Plus positif, une minute de discussion sur le bimédia a été signée en presse quotidienne nationale. Un premier pas qui doit maintenant se concrétiser par un accord permettant d’assurer l’ouverture au numérique dans des conditions sociales et salariales acceptables. Dans de nombreuses entreprises, enfin, notre présence a permis d’obtenir des accords salariaux acceptables pour les journalistes et de négocier des accords de droits d’auteur ambitieux, permettant d’éviter la mutualisation des contenus.

INFO’COM-CGT S’ENGAGE, REVENDIQUE ET DÉCIDE

  • Mettre en place des accords de droits d’auteur de qualité, excluant les dérives constatées au début de l’application de la loi Hadopi (familles cohérentes de presse, notamment).

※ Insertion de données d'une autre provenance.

Lemma parse_attr_reading ty bits signed f k v a : parse_attr f k v = Ok a -> reading_field ty bits signed f ->
  reading_field ty bits signed (set_attr a f).
Proof.
  intros H [H1 H2 H3 H4 H5 H6 H7]. unfold parse_attr in H.
  assert (Hs : IsSkipped (set_attr a f) = IsSkipped f) by done.
  repeat match type of H with
  | (if ?b then _ else _) = _ => destruct b eqn:?
  | match ?x with Ok _ => _ | Err _ => _ end = _ => destruct x eqn:?
  end; try discriminate H; injection H as <-; constructor; cbn; rewrite ?Hs; auto; try congruence;
    try (intros Hsk; rewrite Hsk in *; congruence).
  - match goal with E : ParseInt v = Ok _ |- _ => pose proof (ParseInt_range _ _ E) end. to_props. lia.
  - match goal with E : bool_decide (fd_Type f = TypeString) = true |- _ => apply bool_decide_eq_true in E end. congruence.
  - match goal with E : bool_decide (fd_Type f = TypeBytes) = true |- _ => apply bool_decide_eq_true in E end. congruence.
  - match goal with E : bool_decide (fd_Type f = TypeBytes) = true |- _ => apply bool_decide_eq_true in E end. congruence.
Qed.

Lemma parse_attrs_reading ty bits signed tokens : forall f f', parse_attrs f tokens = Ok f' -> reading_field ty bits signed f ->
  reading_field ty bits signed f'.
Proof.
  induction tokens as [|t tokens IH]; intros f f' H Hf; cbn [parse_attrs] in H; [now injection H as <-|].
  destruct (splitAttr t) as [[k v]|]; [|done]. destruct (parse_attr f k v) as [a|] eqn:E; [|done]. cbn [mbind result_bind] in H.
  apply (IH _ _ H). now apply (parse_attr_reading ty bits signed f k v).
Qed.

Lemma nonempty_false s : nonempty s = false -> s = EmptyString.
Proof. unfold nonempty. rewrite negb_false_iff. apply bool_decide_eq_true. Qed.

Lemma has_repeat_false f : has_repeat f = false -> fd_RepeatCount f <= 0 /\ fd_RepeatRef f = EmptyString.
Proof. unfold has_repeat. intros H. to_props. split; [lia|now apply nonempty_false]. Qed.

Lemma check_bare_ok ty trim f : check_bare ty trim f = Ok tt ->
  HasScaling f = false /\ fd_Tolerance f = None /\ fd_MatchValue f = None /\ fd_LookupRef f = EmptyString /\
  fd_RepeatCount f <= 0 /\ fd_RepeatRef f = EmptyString.
Proof.
  unfold check_bare. intros H. destruct (HasScaling f); [done|].
  destruct (bool_decide (is_Some (fd_Tolerance f))) eqn:E1; [done|]. destruct (bool_decide (is_Some (fd_MatchValue f))) eqn:E2; [done|].
  destruct (nonempty (fd_LookupRef f)) eqn:E3; [done|]. destruct (has_repeat f) eqn:E4; [done|].
  apply bool_decide_eq_false, eq_None_not_Some in E1, E2. apply nonempty_false in E3. apply has_repeat_false in E4 as [? ?]. done.
Qed.

Lemma parse_type_ok name tokens ty signed enum rest : parse_type name tokens = Ok (ty, signed, enum, rest) ->
  ty <> TypeStruct /\ signed = bool_decide (ty = TypeInt).
Proof.
  unfold parse_type, classifyType. intros H.
  repeat match type of H with
  | (if ?b then _ else _) = _ => destruct b
  | match ?x with [] => _ | _ => _ end = _ => destruct x
  | Ok (if ?b then _ else _, _) = _ => destruct b
  end; simplify_eq; done.
Qed.

Lemma parse_width_ok name ty tokens bits rest : parse_width name ty tokens = Ok (bits, rest) ->
  0 < bits < 2 ^ 63 \/ (bits = 0 /\ (ty = TypeStringLAU \/ ty = TypeBytes \/ ty = TypeEnum)).
Proof.
  assert (Hnone : match ty with TypeStringLAU | TypeBytes | TypeEnum => Ok (0, tokens) | _ => Err (MissingWidth name) end = Ok (bits, rest) ->
    bits = 0 /\ (ty = TypeStringLAU \/ ty = TypeBytes \/ ty = TypeEnum)).
  { destruct ty; intros H; simplify_eq; auto. }
  unfold parse_width. intros H. destruct tokens as [|[|c digits] tokens]; [now right; apply Hnone..|].
  destruct c as [[] [] [] [] [] [] [] []]; try (now right; apply Hnone). left.
  destruct (ParseInt digits) as [z|] eqn:E; [|done]. apply ParseInt_range in E. destruct (Z.leb_spec z 0); [done|]. simplify_eq. lia.
Qed.

Lemma check_parsed_ok ty bits signed f : reading_field ty bits signed f -> check_parsed f = Ok tt ->
  0 < bits < 2 ^ 63 \/ (bits = 0 /\ (ty = TypeStringLAU \/ ty = TypeBytes \/ ty = TypeEnum)) ->
  ty <> TypeStruct -> signed = bool_decide (ty = TypeInt) -> parsed_field f.
Proof.
  intros [<- <- <- H4 H5 H6 H7] H Hb Hs Hsig. unfold check_parsed in H. destruct (bool_decide (fd_Type f = TypeString) && _) eqn:E1; [done|].
  assert (Hbare : fd_Type f = TypeStringLAU \/ fd_Type f = TypeBytes -> exists ty trim, check_bare ty trim f = Ok tt).
  { intros [Ht|Ht]; rewrite (bool_decide_true _ Ht) in H.
    - destruct (check_bare "string_lau" false f) as [[]|] eqn:E; [eauto|done].
    - rewrite (bool_decide_false (fd_Type f = TypeStringLAU)) in H by (rewrite Ht; discriminate). cbn [mbind result_bind] in H.
      destruct (check_bare "bytes" true f) as [[]|] eqn:E; [eauto|done]. }
  destruct (if bool_decide (fd_Type f = TypeStringLAU) then _ else _) as [[]|]; [|done]. cbn [mbind result_bind] in H.
  destruct (if bool_decide (fd_Type f = TypeBytes) then _ else _) as [[]|]; [|done]. cbn [mbind result_bind] in H.
  constructor; try done.
  - intros Ht. rewrite (bool_decide_true _ Ht) in E1. cbn [andb] in E1. apply negb_false_iff, Z.eqb_eq, Z.rem_divide in E1; [done|lia].
  - unfold IsRepeated. intros Hr. rewrite Z.gtb_ltb in Hr. rewrite Hr in H. cbn [andb] in H.
    destruct (bool_decide (is_Some (fd_MatchValue f))) eqn:E2; [done|]. destruct (nonempty (fd_LookupRef f)) eqn:E3; [done|].
    destruct (bool_decide_reflect (fd_Type f = TypeEnum)); [done|].
    apply bool_decide_eq_false, eq_None_not_Some in E2. apply nonempty_false in E3. done.
  - intros Ht. destruct (Hbare Ht) as (ty & trim & (? & ? & ? & ? & ? & ?)%check_bare_ok). repeat split; try done. lia.
Qed.

(** A field is read into one that the checks of the parser describe. *)
Lemma parseField_sound line tokens f : parseField line tokens = Ok f -> parsed_field f.
Proof.
  unfold parseField. intros H. destruct tokens as [|name [|t rest]]; [done..|].
  destruct (parse_type name (t :: rest)) as [[[[ty signed] enum] toks]|] eqn:E1; [|done]. cbn [mbind result_bind] in H.
  destruct (parse_width name ty toks) as [[bits toks']|] eqn:E2; [|done]. cbn [mbind result_bind] in H.
  destruct (parse_attrs _ toks') as [f'|] eqn:E3; [|done]. cbn [mbind result_bind] in H.
  destruct (check_parsed f') as [[]|] eqn:E4; [|done]. cbn [mbind result_bind] in H. injection H as <-.
  apply parse_type_ok in E1 as [Hs Hsig]. apply (check_parsed_ok ty bits signed); [|done|by apply parse_width_ok in E2|done|done].
  apply (parse_attrs_reading _ _ _ _ _ _ E3). constructor; cbn; try done; auto. now intros [|].
Qed.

  • Défendre le statut de journaliste et l’ensemble des fonctions : rédacteurs, secrétaires de rédaction, graphistes, photographes, infographes, iconographes, etc.
  • Définir de nouvelles qualifications pour les salariés travaillant sur plusieurs supports.
  • Mettre en place dans les entreprises de presse écrite des plans de formation afin d’assurer la transition vers le multimédia (internet, radio, vidéo, etc.).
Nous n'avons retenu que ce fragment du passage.